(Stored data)

_ _ _ _

(* ===== verification/TunForwarders.v ===== *)
(** * The forwarders of the tun device's local sessions

    [UDPLocalForwarder] ([DnsServer]) keeps what a local UDP session relies on
    ([Forwarders], [ForwardersLaws]): its calls return as long as it is there. *)

From Stdlib Require Import ZArith Lia.
From S2P Require Import Prelude Utils Address Caches ReadCache PipelineComponent Session.
From S2P Require Import UdpForward DnsServer TunSide TunProofs.
Import Streambuf ReadBuf Stat.
Local Open Scope Z_scope.
Local Open Scope handler_scope.

Section Local.
Context {P : Type} (cfg : Config) (open_ec bind_ec send_ec cancel_ec : nat -> error_code).

(** The constructor, [set_destroy_callback] and [start] *)
Definition lf_new (src dst : endpoint) : @DM P nat :=
  h <- gets d_next ;;
  modify (fun w => w <| d_next ::= S |> <| locals ::= <[h := new_local src dst <| m_destroy_cb := true |>]> |>) ;;;
  lf_start cfg open_ec bind_ec cancel_ec h ;;;
  ret h.
Definition lf_destroyed (w : @dworld P) (h : nat) : bool :=
  match locals w !! h with Some s => DnsServer.m_destroyed s | None => true end.

#[export] Instance local_forwarders : Forwarders (@dworld P) := {
  fw_new := lf_new;
  fw_process := lf_process send_ec;
  fw_destroyed := lf_destroyed;
  fw_destroy := lf_destroy
}.

(** [m] returns and leaves the forwarder with its buffer. *)
Definition stays {A} (h : nat) (r : ReadBufWithGuard) (m : @DM P A) : Prop :=
  forall w s, locals w !! h = Some s -> m_read_buf s = r ->
  exists a w' s', m w = Ret (a, w') /\ locals w' !! h = Some s' /\ m_read_buf s' = r.

Section Rules.
Context (h : nat) (r : ReadBufWithGuard).
Lemma stays_ret {A} (a : A) : stays h r (ret a).
Proof. intros w s Hs Hr. by exists a, w, s. Qed.
Lemma stays_bind {A B} (m : @DM P A) (k : A -> DM B) : stays h r m -> (forall a, stays h r (k a)) -> stays h r (bind m k).
Proof.
  intros Hm Hk w s Hs Hr. destruct (Hm w s Hs Hr) as (a & w1 & s1 & E & Hs1 & Hr1). unfold bind. rewrite E. by eapply Hk.
Qed.
Lemma stays_mod f : (forall s, m_read_buf (f s) = m_read_buf s) -> stays h r (@modL P h f).
Proof.
  intros Hf w s Hs Hr. eexists tt, _, (f s). split; [done|]. cbn. rewrite lookup_alter_eq, Hs. split; [done|]. by rewrite Hf.
Qed.
Lemma stays_get : stays h r (@getL P h).
Proof. intros w s Hs Hr. exists s, w, s. unfold getL. by rewrite Hs. Qed.
Lemma stays_aside (f : @dworld P -> @dworld P) : (forall w, locals (f w) = locals w) -> stays h r (modify f).
Proof. intros Hf w s Hs Hr. eexists tt, _, s. split; [done|]. by rewrite Hf. Qed.
Lemma stays_ask {A} (f : nat -> A) : stays h r (@d_ask P A f).
Proof. intros w s Hs Hr. by eexists _, _, s. Qed.
Lemma stays_gets {A} (f : @dworld P -> A) : stays h r (@gets (@dworld P) A f).
Proof. intros w s Hs Hr. by eexists _, _, s. Qed.
End Rules.

Ltac stays_tac := repeat first
  [ apply stays_bind; [|intros ?] | case_match | apply stays_ret | apply stays_get | apply stays_ask | apply stays_gets
  | apply stays_mod; by intros [] | apply stays_aside; by intros [] ].
Lemma stays_destroy h r : stays h r (@lf_destroy P h).
Proof. unfold lf_destroy. stays_tac. Qed.
Lemma stays_timer h r : stays h r (@lf_udp_timer_async_wait P cfg cancel_ec h).
Proof. unfold lf_udp_timer_async_wait, lf_timer_act. stays_tac. Qed.
Lemma stays_write h r data : stays h r (@lf_write_to P send_ec h data).
Proof. unfold lf_write_to, d_emit. stays_tac. Qed.
Lemma stays_process h r ep data : stays h r (@lf_process P send_ec h ep data).
Proof. unfold lf_process. stays_tac. Qed.


(** [m] returns. *)
Definition runs {A} (h : nat) (r : ReadBufWithGuard) (m : @DM P A) : Prop :=
  forall w s, locals w !! h = Some s -> m_read_buf s = r -> exists a w', m w = Ret (a, w').
Lemma runs_keeps {A} h r (m : @DM P A) : stays h r m -> runs h r m.
Proof. intros Hm w s Hs Hr. destruct (Hm w s Hs Hr) as (a & w' & _ & E & _). eauto. Qed.
Lemma runs_bind {A B} h r (m : @DM P A) (k : A -> DM B) : stays h r m -> (forall a, runs h r (k a)) -> runs h r (bind m k).
Proof.
  intros Hm Hk w s Hs Hr. destruct (Hm w s Hs Hr) as (a & w1 & s1 & E & Hs1 & Hr1). unfold bind. rewrite E. by eapply Hk.
Qed.
Lemma runs_async_read h : runs h new_read_buf (@lf_async_read P cfg cancel_ec h).
Proof.
  unfold lf_async_read. apply runs_bind; [apply stays_timer|]. intros _ w s Hs Hr. unfold bind, getL. rewrite Hs, Hr.
  cbn. eauto.
Qed.
Lemma runs_start h : runs h new_read_buf (@lf_start P cfg open_ec bind_ec cancel_ec h).
Proof.
  unfold lf_start. apply runs_bind; [apply stays_ask|]. intros ec. case_match; [apply runs_keeps, stays_destroy|].
  apply runs_bind; [apply stays_mod; by intros []|]. intros _. apply runs_bind; [apply stays_ask|]. intros ec'.
  case_match; [apply runs_keeps, stays_destroy|]. apply runs_bind; [apply stays_timer|]. intros _. apply runs_async_read.
Qed.

Lemma stays_defined {A} h (m : @DM P A) w :
  (forall r, stays h r m) -> (locals w !! h = None -> m w = Undef NoObject) -> defined (m w).
Proof.
  intros Hm Hn. destruct (locals w !! h) as [s|] eqn:E; [|by rewrite Hn].
  by destruct (Hm (m_read_buf s) w s E eq_refl) as (a & w' & s' & -> & _).
Qed.
#[export] Instance local_forwarders_laws : ForwardersLaws (@dworld P).
Proof.
  split; cbn.
  - intros src dst w. unfold lf_new, bind, gets, modify. set (h := d_next w).
    match goal with |- context [lf_start _ _ _ _ _ ?x] => set (w1 := x) end.
    destruct (runs_start h w1 (new_local src dst <| m_destroy_cb := true |>)) as (a & w' & ->); [apply lookup_insert_eq|done|done].
  - intros f ep data w. apply (stays_defined f); [intros r; apply stays_process|]. intros E. unfold lf_process, bind, getL. by rewrite E.
  - intros f w. apply (stays_defined f); [intros r; apply stays_destroy|]. intros E. unfold lf_destroy, bind, getL. by rewrite E.
Qed.
End Local.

_ _ _ _

Exercise
The lines above from the one with "Proof. intros Hm" through the one with "apply runs_bind; [apply stays_mod;" are to be duplicated exactly, ends included, with nothing added.

Written response
Proof. intros Hm w s Hs Hr. destruct (Hm w s Hs Hr) as (a & w' & _ & E & _). eauto. Qed.
Lemma runs_bind {A B} h r (m : @DM P A) (k : A -> DM B) : stays h r m -> (forall a, runs h r (k a)) -> runs h r (bind m k).
Proof.
  intros Hm Hk w s Hs Hr. destruct (Hm w s Hs Hr) as (a & w1 & s1 & E & Hs1 & Hr1). unfold bind. rewrite E. by eapply Hk.
Qed.
Lemma runs_async_read h : runs h new_read_buf (@lf_async_read P cfg cancel_ec h).
Proof.
  unfold lf_async_read. apply runs_bind; [apply stays_timer|]. intros _ w s Hs Hr. unfold bind, getL. rewrite Hs, Hr.
  cbn. eauto.
Qed.
Lemma runs_start h : runs h new_read_buf (@lf_start P cfg open_ec bind_ec cancel_ec h).
Proof.
  unfold lf_start. apply runs_bind; [apply stays_ask|]. intros ec. case_match; [apply runs_keeps, stays_destroy|].
  apply runs_bind; [apply stays_mod; by intros []|]. intros _. apply runs_bind; [apply stays_ask|]. intros ec'.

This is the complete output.